- [Given data]

Global Instance heading_eq_dec : EqDecision heading.
Proof. solve_decision. Defined.

(** The body of the loop over the lines of a page: the item the line
    adds to [outline], if any. *)
Definition line_heading (page_num : Z) (line : str) : option heading :=
  let line_clean := clean_text line in
  if falsy line_clean || (length line_clean <? 3) then None
  else
    match detect_intelligent_heading line_clean page_num with
    | Some (level, text_content) => Some (Heading level text_content page_num)
    | None => None
    end.

(** The loop over the lines, appending to [outline]. *)
Fixpoint scan_lines (page_num : Z) (lines : list str) (outline : list heading)
    : list heading :=
  match lines with
  | [] => outline
  | line :: rest =>
      scan_lines page_num rest
        (match line_heading page_num line with
         | Some item => outline ++ [item]
         | None => outline
         end)
  end.

(** The body of the loop over the pages. *)
Definition scan_page (page_num : Z) (page : option str)
    (outline : list heading) : list heading :=
  match page with
  | None => outline
  | Some text =>
      if falsy text then outline
      else scan_lines page_num (split_on newline text) outline
  end.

- [Problem to work on]
Please copy out the preceding data in full, exactly as written.

- [Your solution]
Global Instance heading_eq_dec : EqDecision heading.
Proof. solve_decision. Defined.

(** The body of the loop over the lines of a page: the item the line
    adds to [outline], if any. *)
Definition line_heading (page_num : Z) (line : str) : option heading :=
  let line_clean := clean_text line in
  if falsy line_clean || (length line_clean <? 3) then None
  else
    match detect_intelligent_heading line_clean page_num with
    | Some (level, text_content) => Some (Heading level text_content page_num)
    | None => None
    end.

(** The loop over the lines, appending to [outline]. *)
Fixpoint scan_lines (page_num : Z) (lines : list str) (outline : list heading)
    : list heading :=
  match lines with
  | [] => outline
  | line :: rest =>
      scan_lines page_num rest
        (match line_heading page_num line with
         | Some item => outline ++ [item]
         | None => outline
         end)
  end.

(** The body of the loop over the pages. *)
Definition scan_page (page_num : Z) (page : option str)
    (outline : list heading) : list heading :=
  match page with
  | None => outline
  | Some text =>
      if falsy text then outline
      else scan_lines page_num (split_on newline text) outline
  end.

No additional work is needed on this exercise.